Adapted from “Aggregate Lapsation Risk,” by Ralph S.J. Koijen of the University of Chicago’s Booth School of Business, Hae Kang Lee of the University of South Carolina’s Darla Moore School of Business, and Stijn Van Nieuwerburgh of Columbia Business School.
Life insurance lapsation rates are cyclical, moving with the business cycle.
Recent research by CBS Professor Stijn Van Nieuwerburgh and his co-authors has found that found poorer, less healthy households lapse at a higher rate during recessions than wealthier, healthier households.
Key Takeaways:
- Because insurance premiums fail to factor in the cyclicality of life insurance lapsation, economically vulnerable, less healthy populations end up paying higher premiums than higher income, healthier individuals.
- This creates a de facto “wrong-way-around redistribution,” from poor to rich.
- Life insurance companies could charge economically vulnerable populations less for policies and charge wealthier households more and keep profits the same.
Why the research was done: Life insurance is an important financial risk mitigation tool for households. It’s also a prevalent one: In the United States, about 67 percent of men and 62 percent of women between 35 and 44 own life insurance policies. Despite the important financial protection it provides for households, “we noticed that many people lapse in their policies after many years of paying their premiums,” says co-author Stijn Van Nieuwerburgh. “This intrigued us. Who lapses? Why do so many people lapse? When do they lapse? That’s why we set out to explore this.”
Van Nieuwerburgh, the Earle W. Kazis and Benjamin Schore Professor of Real Estate in the Finance Division at Columbia Business School, had previously researched the extent to which households optimally invest in financial products like life insurance and how life insurance companies may be incentivized to subsidize the treatment of life-threatening diseases.
How it was done: The researchers executed three lines of inquiry in this study:
- They looked at lapsation rates over the business cycle using aggregate data from major life insurers’ regulatory filings from 1997 to 2020. They paired this data with GDP and employment data for each year in that time period to show the relationship between macroeconomic trends and lapsation rates.

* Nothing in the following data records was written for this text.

(* ===== verification/SessionRuns.v ===== *)
(** * Whole runs of a session

    [Sessions] has what a session does with the final value of its protocol; here are the
    runs of its [select] loop around that, over any interleaving of the messages it has
    to send, errors of the party and the end.  Sending touches neither the stores nor
    what the session is about, so what a run leaves is determined by its end. *)

From stdpp Require Import base gmap list strings.
From Stdlib Require Import ZArith Lia.
From S2P Require Import Prelude.
From S2P Require Import GoStrings.
From S2P Require Import External.
From S2P Require Import Json.
From S2P Require Import Types.
From S2P Require Import Identity.
From S2P Require Import PartySession.
From S2P Require Import KeyStore.
From S2P Require Import Sessions.

(** ** What sending leaves alone *)

Section frame.
Context `{C : Crypto} `{T : TssLib}.

(** Only the errors and what was handed to the messaging layer differ. *)
Definition same_session (s s' : PartySession) : Prop :=
  ∃ errs sent, s' = set_wire (λ _, sent) (set_ErrCh (λ _, errs) s).

#[export] Instance same_session_preorder : PreOrder same_session.
Proof.
  split.
  - intros s. exists (ErrCh s), (wire s). by destruct s.
  - intros s1 s2 s3 (e & w & ->) (e' & w' & ->). by exists e', w'.
Qed.

Definition sends {A} (m : M PartySession A) : Prop := ∀ s, same_session s (m s).2.

Lemma sends_lift {A} (r : Res A) : sends (lift r).
Proof. intros s. done. Qed.

Lemma sends_sendErr e : sends (sendErr e).
Proof. intros s. exists (ErrCh s ++ [e]), (wire s). by destruct s. Qed.

Lemma sends_emit w : sends (emit w).
Proof. intros s. exists (ErrCh s), (wire s ++ [w]). by destruct s. Qed.

Lemma sends_bindR {A B} (m : M PartySession (Res A)) (f : A → M PartySession (Res B)) :
  sends m → (∀ a, sends (f a)) → sends (bindR m f).
Proof.
  intros Hm Hf s. unfold bindR. specialize (Hm s). destruct (m s) as [[a|e|p] s1]; [|done..].
  cbn in Hm. etrans; [exact Hm|]. apply Hf.
Qed.

Lemma sends_forR {A} (l : list A) (f : A → M PartySession (Res unit)) :
  (∀ a, sends (f a)) → sends (forR l f).
Proof.
  intros Hf. induction l as [|a l IH]; cbn; [apply sends_lift|]. apply sends_bindR; [apply Hf|done].
Qed.

Lemma sends_deref {A} (o : option A) : sends (deref o).
Proof. apply sends_lift. Qed.

Variable answer : wire_event → Res unit.
Variable nonce_for : string → string.
Variable PartyID_json : PartyID → json.

Lemma sends_call w : sends (call answer w).
Proof. apply sends_bindR; [apply sends_emit|intros; apply sends_lift]. Qed.

(** A computation sends when its steps do, on every branch. *)
Ltac sends :=
  repeat match goal with
  | |- same_session ?s (?m ?s).2 => refine ((_ : sends m) s)
  | |- sends (bindR _ _) => apply sends_bindR; [|intros]
  | |- sends (forR _ _) => apply sends_forR; intros
  | |- sends (match ?x with _ => _ end) => destruct x
  | _ => solve [auto using sends_lift, sends_sendErr, sends_deref, sends_call]
  end.

Lemma sends_sendDirect ids self msg to : sends (sendDirect answer nonce_for ids self msg to).
Proof. intros s. unfold sendDirect. sends. Qed.

Lemma sends_HandleTssMessage ids m : sends (HandleTssMessage answer nonce_for PartyID_json ids m).
Proof.
  intros s. unfold HandleTssMessage.
  destruct m as [[d r]|e|p]; [|apply sends_sendErr|apply (sends_lift (Panic p))].
  sends. apply sends_sendDirect.
Qed.

End frame.

(** ** Runs *)

Section runs.
Context `{C : Crypto} `{T : TssLib} `{L : Lo} `{KV : KVStore} `{CK : ConsulKV}.
Variable cv : Curve.
Variable ids : fileStore.
Variable answer : wire_event → Res unit.
Variable nonce_for : string → string.
Variable PartyID_json : PartyID → json.
Variable Unmarshal_KeyInfo : string → Res KeyInfo.
Variable unsubscribe : option string → Res unit.

#[local] Abbreviation world := (world cv).
#[local] Abbreviation run_loop := (run_loop cv ids answer nonce_for PartyID_json).
#[local] Abbreviation GenerateKey := (GenerateKey cv ids answer nonce_for PartyID_json unsubscribe).
#[local] Abbreviation Reshare := (Reshare cv ids answer nonce_for PartyID_json unsubscribe).

Definition same_stores (w w' : world) : Prop :=
  same_session (ps cv w) (ps cv w') ∧ kv cv w' = kv cv w ∧ consul cv w' = consul cv w ∧
  data cv w' = data cv w ∧ tx cv w' = tx cv w ∧ queue cv w' = queue cv w.

Lemma in_ps_sends {A} (m : M PartySession (Res A)) (w : world) :
  sends m → same_stores w (in_ps cv m w).2.
Proof.
  intros Hm. unfold in_ps. specialize (Hm (ps cv w)). destruct (m (ps cv w)) as [a s].
  cbn. by split_and!.
Qed.

Lemma same_stores_trans w1 w2 w3 : same_stores w1 w2 → same_stores w2 w3 → same_stores w1 w3.
Proof.
  intros (H1 & H2 & H3 & H4 & H5 & H6) (K1 & K2 & K3 & K4 & K5 & K6).
  split_and!; [by etrans|congruence..].
Qed.

(** A run that ends did its last step on the stores it started with. *)
Lemma run_loop_end {E} (fin : E → M world (Res run_end)) evs w r w' :
  run_loop fin evs w = (Ok (Some r), w') →
  ∃ e w1, EndCh _ e ∈ evs ∧ same_stores w w1 ∧ fin e w1 = (Ok r, w').
Proof.
  revert w. induction evs as [|[m|e|e] evs IH]; intros w H; cbn [Sessions.run_loop] in H; [done|..].
  - apply bindR_Ok in H as ([] & w1 & Hs & H).
    pose proof (in_ps_sends _ w
      (sends_HandleTssMessage answer nonce_for PartyID_json ids m)) as Hsame.
    rewrite Hs in Hsame. apply IH in H as (e & w2 & He & Hw & Hf).
    exists e, w2. split_and!; [by right|by eapply same_stores_trans|done].
  - apply bindR_Ok in H as ([] & w1 & Hs & H).
    pose proof (in_ps_sends _ w (sends_sendErr e)) as Hsame.
    rewrite Hs in Hsame. apply IH in H as (e' & w2 & He & Hw & Hf).
    exists e', w2. split_and!; [by right|by eapply same_stores_trans|done].
  - apply bindR_Ok in H as (r' & w1 & Hf & H). apply lift_Ok in H as [[= ->] ->].
    exists e, w. split_and!; [by left| |done]. split_and!; done.
Qed.

Context `{!KVStoreSpec KV} `{!ConsulKVSpec CK}.

(** What the code relies on of json: a key info and a share are read back. *)
Definition info_readable (i : KeyInfo) : Prop :=
  Unmarshal_KeyInfo (encode (KeyInfo_json i)) = Ok i.
Definition share_readable (sd : SaveData cv) : Prop :=
  ∀ kb, Marshal cv sd = Ok kb → Unmarshal_SaveData cv kb = Ok sd.

(** A session [ws] for the wallet of [w], on the stores of [w']. *)
Definition later_session (w w' ws : world) : Prop :=
  kv cv ws = kv cv w' ∧ consul cv ws = consul cv w' ∧
  ComposeKey (ps cv ws) = ComposeKey (ps cv w) ∧ WalletID (ps cv ws) = WalletID (ps cv w).

Lemma run_GenerateKey evs w bytes w' :
  GenerateKey evs w = (Ok (Some (Finished bytes)), w') →
  let s := ps cv w in
  let i := mkKeyInfo (ParticipantPeerIDs s) (Threshold s) (Version s) in
  ∃ sd kb pk, EndCh _ sd ∈ evs ∧ Marshal cv sd = Ok kb ∧ Pub cv sd = Some pk ∧
    encodePub cv pk = Ok bytes ∧
    kv_Put (ComposeKey s (WalletIDWithVersion (WalletID s) (Version s))) kb (kv cv w) =
      (Ok tt, kv cv w') ∧
    Save (ComposeKey s (WalletID s)) i (consul cv w) = (Ok tt, consul cv w').
Proof.
  intros (sd & w1 & He & ((er & wr & Hps) & Hkv & Hco & _) & Hf)%run_loop_end s i.
  apply keygen_endCh_Finished in Hf as (kb & pk & Hm & Hpk & Hpb & Hput & Hsave & _).
  rewrite Hps, ?Hkv, ?Hco in *. exists sd, kb, pk. by split_and!.
Qed.

Lemma run_Reshare r evs w bytes w' :
  Reshare r evs w = (Ok (Some (Finished bytes)), w') →
  let s := ps cv w in
  let v := wrap64 (Version s + 1) in
  ∃ sd, EndCh _ sd ∈ evs ∧
    match Pub cv sd with
    | None => kv cv w' = kv cv w ∧ consul cv w' = consul cv w
    | Some pk => ∃ kb, Marshal cv sd = Ok kb ∧ encodePub cv pk = Ok bytes ∧
        kv_Put (ComposeKey s (WalletIDWithVersion (WalletID s) v)) kb (kv cv w) =
          (Ok tt, kv cv w') ∧
        Save (ComposeKey s (WalletID s)) (mkKeyInfo (newPeerIDs r) (NewThreshold r) v)
          (consul cv w) = (Ok tt, consul cv w')
    end.
Proof.
  intros (sd & w1 & He & ((er & wr & Hps) & Hkv & Hco & _) & Hf)%run_loop_end s v.
  exists sd. split; [done|]. destruct (Pub cv sd) as [pk|] eqn:Hpk.
  - apply (reshare_endCh_Finished cv unsubscribe r sd pk) in Hf
      as (kb & Hm & Hpb & Hput & Hsave & _); [|done].
    rewrite Hps, ?Hkv, ?Hco in *. exists kb. by split_and!.
  - unfold reshare_endCh in Hf. rewrite Hpk in Hf.
    by apply done_then_close_Ok in Hf as [_ ->].
Qed.

(** C1: a generated key can sign.  A run of key generation that finishes, whatever was
    sent and failed on its way, has received a share such that a later signing session
    of the wallet at this node, with enough of its participants from the generation,
    initialises with exactly this share and the version it was saved under; the shares
    of other keys are as before. *)
Theorem generated_key_signs evs w bytes w' ws newTx
    (Hrun : GenerateKey evs w = (Ok (Some (Finished bytes)), w'))
    (Hlater : later_session w w' ws)
    (Hshare : ∀ sd, EndCh _ sd ∈ evs → share_readable sd)
    (Hinfo : info_readable
      (mkKeyInfo (ParticipantPeerIDs (ps cv w)) (Threshold (ps cv w)) (Version (ps cv w))))
    (Henough : enough (ps cv ws)
      (mkKeyInfo (ParticipantPeerIDs (ps cv w)) (Threshold (ps cv w)) (Version (ps cv w)))) :
  (∃ sd, EndCh _ sd ∈ evs ∧
     sign_Init cv Unmarshal_KeyInfo newTx ws =
       (Ok tt, set_signing cv (Version (ps cv w)) (Some sd) newTx ws)) ∧
  ∀ k, k ≠ ComposeKey (ps cv w) (WalletIDWithVersion (WalletID (ps cv w)) (Version (ps cv w))) →
    kv_Get (kv cv w') k = kv_Get (kv cv w) k.
Proof.
  destruct (run_GenerateKey _ _ _ _ Hrun) as (sd & kb & pk & He & Hm & _ & _ & Hput & Hsave).
  destruct Hlater as (Hkv & Hco & Hkey & Hwallet).
  split; [|intros k Hk; by eapply kv_Get_Put_ne]. exists sd. split; [done|].
  eapply (sign_Init_loads cv Unmarshal_KeyInfo newTx ws (mkKeyInfo _ _ _));
    rewrite ?Hkv, ?Hco, ?Hkey, ?Hwallet.
  - by eapply Save_Get.
  - done.
  - by eapply kv_Get_Put.
  - by apply Hshare.
Qed.

(** C2: a reshared key can sign.  A run of resharing that finishes leaves an old member's
    stores alone; at a new member a later signing session finds the new committee, the
    new threshold and the next version, and loads the share the run has received, while
    the old share stays in the store under its own version. *)
Theorem reshared_key_signs r evs w bytes w' ws newTx
    (Hrun : Reshare r evs w = (Ok (Some (Finished bytes)), w'))
    (Hlater : later_session w w' ws)
    (Hv : 0 ≤ Version (ps cv w) < MaxInt64)
    (Hcompose : ∀ a b, ComposeKey (ps cv w) a = ComposeKey (ps cv w) b → a = b)
    (Hshare : ∀ sd, EndCh _ sd ∈ evs → share_readable sd)
    (Hinfo : info_readable (mkKeyInfo (newPeerIDs r) (NewThreshold r) (Version (ps cv w) + 1)))
    (Henough : enough (ps cv ws)
      (mkKeyInfo (newPeerIDs r) (NewThreshold r) (Version (ps cv w) + 1))) :
  ∃ sd, EndCh _ sd ∈ evs ∧
    let old := ComposeKey (ps cv w)
                 (WalletIDWithVersion (WalletID (ps cv w)) (Version (ps cv w))) in
    kv_Get (kv cv w') old = kv_Get (kv cv w) old ∧
    match Pub cv sd with
    | None => kv cv w' = kv cv w ∧ consul cv w' = consul cv w
    | Some _ => sign_Init cv Unmarshal_KeyInfo newTx ws =
        (Ok tt, set_signing cv (Version (ps cv w) + 1) (Some sd) newTx ws)
    end.
Proof.
  destruct (run_Reshare _ _ _ _ _ Hrun) as (sd & He & Hsd).
  destruct Hlater as (Hkv & Hco & Hkey & Hwallet). exists sd. split; [done|].
  destruct (Pub cv sd) as [pk|]; [|destruct Hsd as [-> ->]; by split_and!].
  destruct Hsd as (kb & Hm & _ & Hput & Hsave).
  rewrite wrap64_small in Hput, Hsave by (unfold int64_range, MinInt64, MaxInt64 in *; lia).
  split.
  - eapply kv_Get_Put_ne; [|exact Hput]. intros H%Hcompose.
    apply versioned_ne in H; [done|lia..].
  - eapply (sign_Init_loads cv Unmarshal_KeyInfo newTx ws (mkKeyInfo _ _ _));
      rewrite ?Hkv, ?Hco, ?Hkey, ?Hwallet.
    + by eapply Save_Get.
    + done.
    + by eapply kv_Get_Put.
    + by apply Hshare.
Qed.

End runs.

(** ** Witnesses *)

#[local] Existing Instance toy_crypto.
#[local] Existing Instance tss_ref.
#[local] Existing Instance lo_ref.
#[local] Existing Instance kv_ref.
#[local] Existing Instance kv_ref_spec.
#[local] Existing Instance consul_ref.
#[local] Existing Instance consul_ref_spec.

(** A broadcast, a message without bytes, an error of the party, the end. *)
Definition toy_evs (share : string) : list (tss_event string) :=
  [OutCh _ (Ok (Some "r1", mkRouting (Some (toy_party "A")) None true));
   OutCh _ (Err (errors_New "wire bytes")); StartErr _ (errors_New "start"); EndCh _ share].

#[local] Abbreviation toy_keygen_run :=
  (GenerateKey toy_curve (toy_ids "A" "B") (λ _, Ok tt) (λ _, "nonce") (λ _, JNull) (λ _, Ok tt)
    (toy_evs "share") (toy_world toy_keygen)).

#[local] Abbreviation toy_reshare_run :=
  (Reshare toy_curve (toy_ids "A" "B") (λ _, Ok tt) (λ _, "nonce") (λ _, JNull) (λ _, Ok tt)
    toy_reshare (toy_evs "new") (toy_world toy_keygen)).

Lemma toy_keygen_finished :
  ∃ w', toy_keygen_run = (Ok (Some (Finished (EncodeS256PubKey (1, 2)))), w').
Proof. eexists. apply run_of_eval. vm_compute. reflexivity. Qed.

Lemma toy_reshare_finished :
  ∃ w', toy_reshare_run = (Ok (Some (Finished (EncodeS256PubKey (1, 2)))), w').
Proof. eexists. apply run_of_eval. vm_compute. reflexivity. Qed.

Lemma toy_share_readable sd : share_readable toy_curve sd.
Proof. intros kb H. symmetry. exact H. Qed.

Lemma toy_later w' : later_session toy_curve (toy_world toy_keygen) w' (with_stores toy_signing w').
Proof. by split_and!. Qed.

Lemma generated_key_signs_witness :
  ∃ w', toy_keygen_run = (Ok (Some (Finished (EncodeS256PubKey (1, 2)))), w') ∧
    (∃ sd, EndCh _ sd ∈ toy_evs "share" ∧
      sign_Init toy_curve toy_Unmarshal_KeyInfo 7 (with_stores toy_signing w') =
        (Ok tt, set_signing toy_curve 1 (Some sd) 7 (with_stores toy_signing w'))).
Proof.
  destruct toy_keygen_finished as [w' Hrun]. exists w'. split; [exact Hrun|].
  refine (proj1 (generated_key_signs toy_curve (toy_ids "A" "B") (λ _, Ok tt) (λ _, "nonce")
    (λ _, JNull) toy_Unmarshal_KeyInfo (λ _, Ok tt) (toy_evs "share") (toy_world toy_keygen)
    (EncodeS256PubKey (1, 2)) w' (with_stores toy_signing w') 7 Hrun (toy_later w') _ _ _)).
  - intros sd _. apply toy_share_readable.
  - vm_compute. reflexivity.
  - split_and!; vm_compute; first [reflexivity | discriminate].
Defined.

Lemma reshared_key_signs_witness :
  ∃ w', toy_reshare_run = (Ok (Some (Finished (EncodeS256PubKey (1, 2)))), w') ∧
    ∃ sd : string, EndCh _ sd ∈ toy_evs "new" ∧
      sign_Init toy_curve toy_Unmarshal_KeyInfo 7 (with_stores toy_signing w') =
        (Ok tt, set_signing toy_curve 2 (Some sd) 7 (with_stores toy_signing w')).
Proof.
  destruct toy_reshare_finished as [w' Hrun]. exists w'. split; [exact Hrun|].
  destruct (reshared_key_signs toy_curve (toy_ids "A" "B") (λ _, Ok tt) (λ _, "nonce")
    (λ _, JNull) toy_Unmarshal_KeyInfo (λ _, Ok tt) toy_reshare (toy_evs "new")
    (toy_world toy_keygen) (EncodeS256PubKey (1, 2)) w' (with_stores toy_signing w') 7 Hrun
    (toy_later w')) as (sd & He & _ & Hs).
  - by vm_compute.
  - intros a b H. injection H as H. exact H.
  - intros sd _. apply toy_share_readable.
  - vm_compute. reflexivity.
  - split_and!; vm_compute; first [reflexivity | discriminate].
  - exists sd. split; [exact He|exact Hs].
Defined.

- The researchers looked at individual policyholder-level data, which they obtained from one major US life insurer. They broke the data into groups of policyholders by socioeconomic markers and health levels to compare lapsation rates among groups.
- The researchers asked, “What does this lapsation behavior mean for the pricing of these policies? Does the fact that lapsation is cyclical affect price?” For this line of questioning, the researchers looked at pricing of policies against groups, how lapsation rates did or did not affect premiums, and profit implications for life insurers.
What the researcher found: The first line of analysis confirms previous studies that showed lapsation rates are cyclical and move with the business cycle, with policyholders lapsing more frequently during hard economic times. However, the analysis showed that lapsation rates behaved differently during the 2020 recession than in other recessions, reversing the general trend: Lapsation rates dramatically declined rather than increased. To explain that trend, Van Nieuwerburgh cites people’s increased awareness of their own mortality because of COVID and therefore a reluctance to let their policies lapse. Government stimulus checks also may have allowed people to continue paying for their policies.
The second part of the data analysis showed that lapsation behavior is tied to characteristics of policyholders. In particular, more economically vulnerable groups — lower income households, those in areas with more minorities, and people in poorer health –– are much more likely to let their policies lapse in bad times compared with healthier, richer people or people who live in areas with fewer minorities.
Last, the researchers found that life insurance companies do not seem to understand that the cyclical nature of lapsation rates affects different groups differently and therefore they do not factor the different effects among groups into the prices of policies. They found this results in a mispricing of policies, which in turn results in economically vulnerable groups overpaying relative to wealthier groups. If life insurance companies adjusted premiums down for vulnerable populations and adjusted premiums up for wealthier households, they could keep profits the same and protect vulnerable households from exposure to the business cycle.
Why it matters: The study’s findings suggest a need for life insurance companies to better understand the cyclical nature of lapsation and how that lapsation varies among groups and to adjust for it in their pricing strategies to protect vulnerable groups. The study also shows that protecting vulnerable groups is possible without sacrificing profit.
“We have redistribution in the life insurance market from poor people to rich people,” explains Van Nieuwerburgh, “which is wrong-way-around redistribution.”